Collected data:
Lemma take_u64_Some bs len tl :
  take_u64 bs = Ok (Some len, tl) → is_u64 len ∧ bs = u64_to_le_bytes len ++ tl.
Proof.
  unfold take_u64. repeat case_decide; intros E; try done. injection E as <- <-.
  assert (length (take 8 bs) = 8) as H8 by (rewrite length_take; lia).
  split; [by apply from_le_bytes_u64|]. by rewrite u64_to_from_le_bytes, take_drop by done.
Qed.

Lemma fill_bytes_spec lo hi r0 r len aligned bs st' p :
  rd_inv r → rd_fits r (min (Z.to_nat aligned) (length (rest r))) →
  bytes_at lo hi (Fill len aligned) r bs → patience r ≤ patience r0 →
  fill_bytes r len aligned = (st', p) → bytes_post lo hi r0 bs st' p.
Proof.
  intros Hi Hfit (Hlim & Hu & Hal & Hpos & Hbs) Hpat E.
  assert (take_bytes lo hi bs =
    if decide (Z.of_nat (length (rest r)) < aligned)%Z
    then Err (UnexpectedEof "EOF while force reading")
    else if decide (drop (Z.to_nat len) (take (Z.to_nat aligned) (rest r)) =
                    take (Z.to_nat (aligned - len)) ZEROS)
      then Ok (Some (take (Z.to_nat len) (take (Z.to_nat aligned) (rest r))),
               drop (Z.to_nat aligned) (rest r))
      else Err (InvalidData "non-zero padding")) as Htb.
  { unfold take_bytes. rewrite Hbs, take_u64_encoded by done. cbn.
    rewrite decide_True by done. rewrite Hal. cbn. by rewrite decide_True by done. }
  unfold bytes_post. rewrite Htb. unfold fill_bytes in E.
  assert (∀ r1, rest r1 = rest r → bytes_at lo hi (Fill len aligned) r1 bs) as Hat.
  { intros r1 Hr1. unfold bytes_at. rewrite Hr1. auto. }
  destruct (poll_fill_buf r) as [r1 q1] eqn:E1.
  destruct (poll_fill_buf_law _ _ _ Hi E1) as (Hi1 & Hr1 & Hq1).
  destruct q1 as [[buf|e|]|]; try done.
  2: { injection E as <- <-. destruct Hq1. cbn. split; [done|]. split; [by apply Hat|lia]. }
  destruct Hq1 as (-> & _ & _ & Hp1).
  destruct (fill_to _ _ r1 (held r1)) as [r2 q2] eqn:E2.
  apply fill_to_spec in E2 as (Hi2 & Hr2 & Hq2); [|done|rewrite Hr1; by eapply poll_fill_buf_fits|lia].
  rewrite Hr1 in Hr2.
  destruct q2 as [[buf|e|]|]; try done.
  - destruct Hq2 as (-> & Hlen & Hp2).
    destruct (consume_law r2 (Z.to_nat aligned) Hi2 Hlen) as (r3 & Ec & Hi3 & Hr3 & _ & Hp3).
    rewrite Ec in E. injection E as <- <-. cbn [fst snd]. split; [done|].
    pose proof (length_held r2 Hi2) as Hlh. rewrite Hr2 in Hlh.
    rewrite (decide_False (P := (Z.of_nat (length (rest r)) < aligned)%Z)) by lia.
    assert (take (Z.to_nat aligned) (held r2) = take (Z.to_nat aligned) (rest r)) as ->.
    { rewrite (held_take r2 Hi2), Hr2, take_take. by rewrite Nat.min_l by lia. }
    clear Htb. case_decide; [|done]. cbn [fst snd]. rewrite Hr3, Hr2. split; [done|lia].
  - injection E as <- <-. cbn. split; [done|]. destruct Hq2 as [-> Hlt].
    rewrite Hr1 in Hlt. by rewrite decide_True by lia.
  - injection E as <- <-. cbn. split; [done|]. split; [by apply Hat|lia].
Qed.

**Your task**
Reproduce the records above word for word.

**Output of the task**
Lemma take_u64_Some bs len tl :
  take_u64 bs = Ok (Some len, tl) → is_u64 len ∧ bs = u64_to_le_bytes len ++ tl.
Proof.
  unfold take_u64. repeat case_decide; intros E; try done. injection E as <- <-.
  assert (length (take 8 bs) = 8) as H8 by (rewrite length_take; lia).
  split; [by apply from_le_bytes_u64|]. by rewrite u64_to_from_le_bytes, take_drop by done.
Qed.

Lemma fill_bytes_spec lo hi r0 r len aligned bs st' p :
  rd_inv r → rd_fits r (min (Z.to_nat aligned) (length (rest r))) →
  bytes_at lo hi (Fill len aligned) r bs → patience r ≤ patience r0 →
  fill_bytes r len aligned = (st', p) → bytes_post lo hi r0 bs st' p.
Proof.
  intros Hi Hfit (Hlim & Hu & Hal & Hpos & Hbs) Hpat E.
  assert (take_bytes lo hi bs =
    if decide (Z.of_nat (length (rest r)) < aligned)%Z
    then Err (UnexpectedEof "EOF while force reading")
    else if decide (drop (Z.to_nat len) (take (Z.to_nat aligned) (rest r)) =
                    take (Z.to_nat (aligned - len)) ZEROS)
      then Ok (Some (take (Z.to_nat len) (take (Z.to_nat aligned) (rest r))),
               drop (Z.to_nat aligned) (rest r))
      else Err (InvalidData "non-zero padding")) as Htb.
  { unfold take_bytes. rewrite Hbs, take_u64_encoded by done. cbn.
    rewrite decide_True by done. rewrite Hal. cbn. by rewrite decide_True by done. }
  unfold bytes_post. rewrite Htb. unfold fill_bytes in E.
  assert (∀ r1, rest r1 = rest r → bytes_at lo hi (Fill len aligned) r1 bs) as Hat.
  { intros r1 Hr1. unfold bytes_at. rewrite Hr1. auto. }
  destruct (poll_fill_buf r) as [r1 q1] eqn:E1.
  destruct (poll_fill_buf_law _ _ _ Hi E1) as (Hi1 & Hr1 & Hq1).
  destruct q1 as [[buf|e|]|]; try done.
  2: { injection E as <- <-. destruct Hq1. cbn. split; [done|]. split; [by apply Hat|lia]. }
  destruct Hq1 as (-> & _ & _ & Hp1).
  destruct (fill_to _ _ r1 (held r1)) as [r2 q2] eqn:E2.
  apply fill_to_spec in E2 as (Hi2 & Hr2 & Hq2); [|done|rewrite Hr1; by eapply poll_fill_buf_fits|lia].
  rewrite Hr1 in Hr2.
  destruct q2 as [[buf|e|]|]; try done.
  - destruct Hq2 as (-> & Hlen & Hp2).
    destruct (consume_law r2 (Z.to_nat aligned) Hi2 Hlen) as (r3 & Ec & Hi3 & Hr3 & _ & Hp3).
    rewrite Ec in E. injection E as <- <-. cbn [fst snd]. split; [done|].
    pose proof (length_held r2 Hi2) as Hlh. rewrite Hr2 in Hlh.
    rewrite (decide_False (P := (Z.of_nat (length (rest r)) < aligned)%Z)) by lia.
    assert (take (Z.to_nat aligned) (held r2) = take (Z.to_nat aligned) (rest r)) as ->.
    { rewrite (held_take r2 Hi2), Hr2, take_take. by rewrite Nat.min_l by lia. }
    clear Htb. case_decide; [|done]. cbn [fst snd]. rewrite Hr3, Hr2. split; [done|lia].
  - injection E as <- <-. cbn. split; [done|]. destruct Hq2 as [-> Hlt].
    rewrite Hr1 in Hlt. by rewrite decide_True by lia.
  - injection E as <- <-. cbn. split; [done|]. split; [by apply Hat|lia].
Qed.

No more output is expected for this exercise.